Canada, the U.S., and much of the Western World is sitting on a boiling cauldron, and the pressure is rising by the day. History is not kind when a society fractures into such hostile ideological divisions. Most do not resolve peacefully. But maybe, if the grand nation-building project that Trump is placing before us all is big enough and juicy enough and exciting enough that we set out to build Fortress America together, maybe we can just skip the war and jump straight into reunification and shared nation-building to assimilate us all, both Left and Right and both old stock and new, into a new common pan-North American identity.
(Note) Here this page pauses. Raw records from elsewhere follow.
(* ===== verification/_CoqProject ===== *)
-Q . S2P
Prelude.v
GoStrings.v
SSRF.v
SSRFTheory.v
SSRFDial.v
KVStore.v
KVStoreTheory.v
LRUCache.v
LRUTheory.v
LRUConc.v
LRUKey.v
Schemas.v
CooldownPolicy.v
Cooldown.v
CooldownTheory.v
CooldownPlugin.v
KeySelection.v
KeySelectionTheory.v
Retry.v
RetryTheory.v
Request.v
Context.v
JsonScan.v
JsonParser.v
JsonParserTheory.v
Pipeline.v
PipelineTheory.v
Fallback.v
FallbackTheory.v
Gate.v
GateTheory.v
ProviderQueue.v
ProviderQueueTheory.v
ProviderQueueLive.v
Calendar.v
Windows.v
WindowsTheory.v
Optimistic.v
Ledger.v
GovStore.v
GovStoreTheory.v
GovRate.v
GovRateTheory.v
GovPolicy.v
GovPolicyTheory.v
GovResolver.v
GovResolverTheory.v
GovToolsTheory.v
GovTracker.v
GovTrackerTheory.v
KeyConfig.v
KeyConfigTheory.v
LiveModels.v
ModelCatalog.v
ModelCatalogTheory.v
GovBalance.v
GovRules.v
GovRulesTheory.v
GovBalanceTheory.v
Webhooks.v
WebhookNetwork.v
WebhooksTheory.v
Alerts.v
AlertsTheory.v
McpTools.v
McpClients.v
McpClientsNet.v
McpClientsTheory.v
McpAgent.v
McpToolsTheory.v
McpAgentTheory.v
Prices.v
PricesTheory.v
Flags.v
FlagsTheory.v
TempTokens.v
TempTokensTheory.v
Perhaps this is the reason why fate made a real estate developer and not a general, banker, career politician or a community organizer the President of the American Empire at this tense moment in history. Perhaps, if enough people are willing to see past the “bad orange man” that is presented to them on the television by our lying media day after day after day, they will see the potential of the red meat he is dangling in front of us all and, if they choose to seize it with both hands, perhaps we can be the exception to history by building our way out of our tribal divisions instead of clubbing each other to death.
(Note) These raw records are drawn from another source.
(** A counter that moved by less than its range is not where it was. *)
Lemma wrapu64_shift_ne z n : in_uint64 z -> 1 <= n < two64 -> wrapu64 (z + n) <> z.
Proof.
  unfold in_uint64, wrapu64. intros Hz Hn Heq. destruct (decide (z + n < two64)).
  - rewrite Z.mod_small in Heq; lia.
  - rewrite <-(Z.mod_unique_pos (z + n) two64 1 (z + n - two64)) in Heq; lia.
Qed.

Lemma wrapu64_add_l a b : wrapu64 (wrapu64 a + b) = wrapu64 (a + b).
Proof. unfold wrapu64. by rewrite Zplus_mod_idemp_l. Qed.

Lemma wrapu64_add_r a b : wrapu64 (a + wrapu64 b) = wrapu64 (a + b).
Proof. unfold wrapu64. by rewrite Zplus_mod_idemp_r. Qed.
End machine_integers.

Create HintDb celer discriminated.
#[export] Hint Resolve wrap64_range wrapu64_range : celer.
Create Rewrite HintDb celer.
#[export] Hint Rewrite wrapu64_add_l wrapu64_add_r : celer.

(** ** Results

    A Go function with an error result returns [Ok] or [Err]. *)
Inductive result (E A : Type) : Type :=
| Ok (a : A)
| Err (e : E).
Arguments Ok {E A} a.
Arguments Err {E A} e.

#[global] Instance result_eq_dec E A `{EqDecision E, EqDecision A} : EqDecision (result E A).
Proof. solve_decision. Defined.

(** [if err := e; err != nil { return err }]. *)
Notation "'let?' x := e 'in' k" :=
  (match e with Ok x => k | Err err => Err err end)
  (at level 10, x pattern, k at level 200) : go_scope.

(** ** Tactics *)

(** Split every [match], [if] and [decide] of the goal and the hypotheses. *)
Ltac split_all :=
  repeat (case_match || case_decide || case_bool_decide); simplify_eq/=.

(** Close a goal about map lookups after splitting on key equalities. *)
Ltac map_cases :=
  repeat match goal with
  | |- context [ <[?i:=_]> _ !! ?j ] =>
      destruct (decide (i = j)) as [->|]; simplify_map_eq
  | |- context [ delete ?i _ !! ?j ] =>
      destruct (decide (i = j)) as [->|]; simplify_map_eq
  end.

(** ** Lists and maps *)

Lemma elem_of_concat {A} (ls : list (list A)) x : x ∈ concat ls <-> exists l, l ∈ ls /\ x ∈ l.
Proof. rewrite list_elem_of_In, in_concat. by setoid_rewrite list_elem_of_In. Qed.

Lemma elem_option_list {A} (o : option A) x : x ∈ option_list o <-> o = Some x.
Proof. destruct o; cbn; [rewrite list_elem_of_singleton|rewrite elem_of_nil]; naive_solver. Qed.

Lemma filter_all {A} (P : A -> Prop) `{!forall x, Decision (P x)} (l : list A) :
  Forall P l -> filter P l = l.
Proof.
  induction 1 as [|x l Hx _ IH]; [done|].
  rewrite filter_cons_True by done. by rewrite IH.
Qed.

Lemma filter_none {A} (P : A -> Prop) `{!forall x, Decision (P x)} (l : list A) :
  Forall (fun x => ~ P x) l -> filter P l = [].
Proof.
  induction 1 as [|x l Hx _ IH]; [done|].
  rewrite filter_cons_False by done. by rewrite IH.
Qed.

(** Two deletions of a filtered map commute with the filter. *)
Lemma map_filter_delete_fail `{Countable K} {V} (P : K * V -> Prop)
    `{!forall x, Decision (P x)} (m : gmap K V) (k : K) (v : V) :
  m !! k = Some v -> ~ P (k, v) -> filter P (delete k m) = filter P m.
Proof.
  intros Hk HP. apply map_eq. intros i. apply option_eq. intros x.
  rewrite !map_lookup_filter_Some.
  destruct (decide (k = i)) as [->|]; [|by rewrite lookup_delete_ne].
  rewrite lookup_delete_eq. naive_solver.
Qed.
I’m obviously being extremely optimistic about the scope and scale of this nation-building project and the effect it could have on society. But do you see another alternative? As Francis Bacon, the father of modern science, once said, "Great Changes are easier than small ones."
Given the abyss that we are all staring into today, there is not much to lose and everything to gain by thinking far, far outside the box.
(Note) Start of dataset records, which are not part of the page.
Lemma str_drop_drop n m s : str_drop n (str_drop m s) = str_drop (m + n) s.
Proof. revert s. induction m as [|m IH]; intros [|c s]; cbn; [done..| |apply IH]. by destruct n. Qed.

Lemma index_byte_drop_le s c j n : (j <= n)%nat -> index_byte (str_drop j s) c = None -> index_byte (str_drop n s) c = None.
Proof. intros Hj H. replace n with (j + (n - j))%nat by lia. rewrite <- str_drop_drop. by apply index_byte_drop. Qed.

(** A port that [SplitHostPort] returns has no colon and no bracket. *)
Lemma SplitHostPort_port addr host port : SplitHostPort addr = Ok (host, port) ->
  index_byte port ":" = None /\ index_byte port "[" = None /\ index_byte port "]" = None.
Proof.
  unfold SplitHostPort. destruct (LastIndex addr ":") as [i|] eqn:Hi; [|done].
  assert (forall h j k, (j <= S i)%nat -> (k <= S i)%nat ->
    match index_byte (str_drop j addr) "[", index_byte (str_drop k addr) "]" with
    | Some _, _ => Err (addrErr addr "unexpected '[' in address")
    | _, Some _ => Err (addrErr addr "unexpected ']' in address")
    | None, None => Ok (h, str_drop (S i) addr)
    end = Ok (host, port) -> index_byte port ":" = None /\ index_byte port "[" = None /\ index_byte port "]" = None) as Hf.
  { intros h j k Hj Hk. destruct (index_byte (str_drop j addr) "[") eqn:E1, (index_byte (str_drop k addr) "]") eqn:E2; try done.
    intros [= _ <-]. split; [by apply LastIndex_byte_split|].
    split; [exact (index_byte_drop_le _ _ _ _ Hj E1)|exact (index_byte_drop_le _ _ _ _ Hk E2)]. }
  destruct addr as [|c t]; [done|]. destruct (Ascii.eqb_spec c "[") as [->|N].
  - destruct (index_byte (String "[" t) "]") as [e|] eqn:He; [|done]. case_match; [done|].
    destruct (Nat.eqb_spec (S e) i) as [Hei|]; [apply Hf; lia|]. by case_match.
  - assert (forall A (x y : A), match c with "["%char => x | _ => y end = y) as Hm.
    { intros A x y. by destruct c as [[] [] [] [] [] [] [] []]. }
    intros H. rewrite Hm in H. case_match; [done|]. revert H. apply Hf; lia.
Qed.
So, what say you, Canada? Which way will you choose? Is the opportunity to fix two countries worth the price of becoming one?
I look forward to reading all your thoughts in the comments below.
Wow! I’ve been a big fan since Covid started. As a business owner in Ontario, I’ve been watching this unfold for 40 years. I kept thinking that Canada would some day come to its senses and change for the better. As you so brilliantly lay out, that didn’t happen. I truly believe we are at cross roads without leadership to guide us to better pastures. I would gladly be an American state. But sadly, I don’t represent but a small fraction of the population. Thanks Julius for putting into words what I’m not capable of doing. I’m in total agreement with you.
This writing should be required reading for ALL Canadians...and Americans. Reality is often difficult to swallow especially when faced with worldly corruption. While the preamble to the Constitution of the United States remains a human light in man's darkness, in the end it will only be the Light of the World, the Way, the Truth and the Life that builds a lasting Kingdom. Be....in the Word.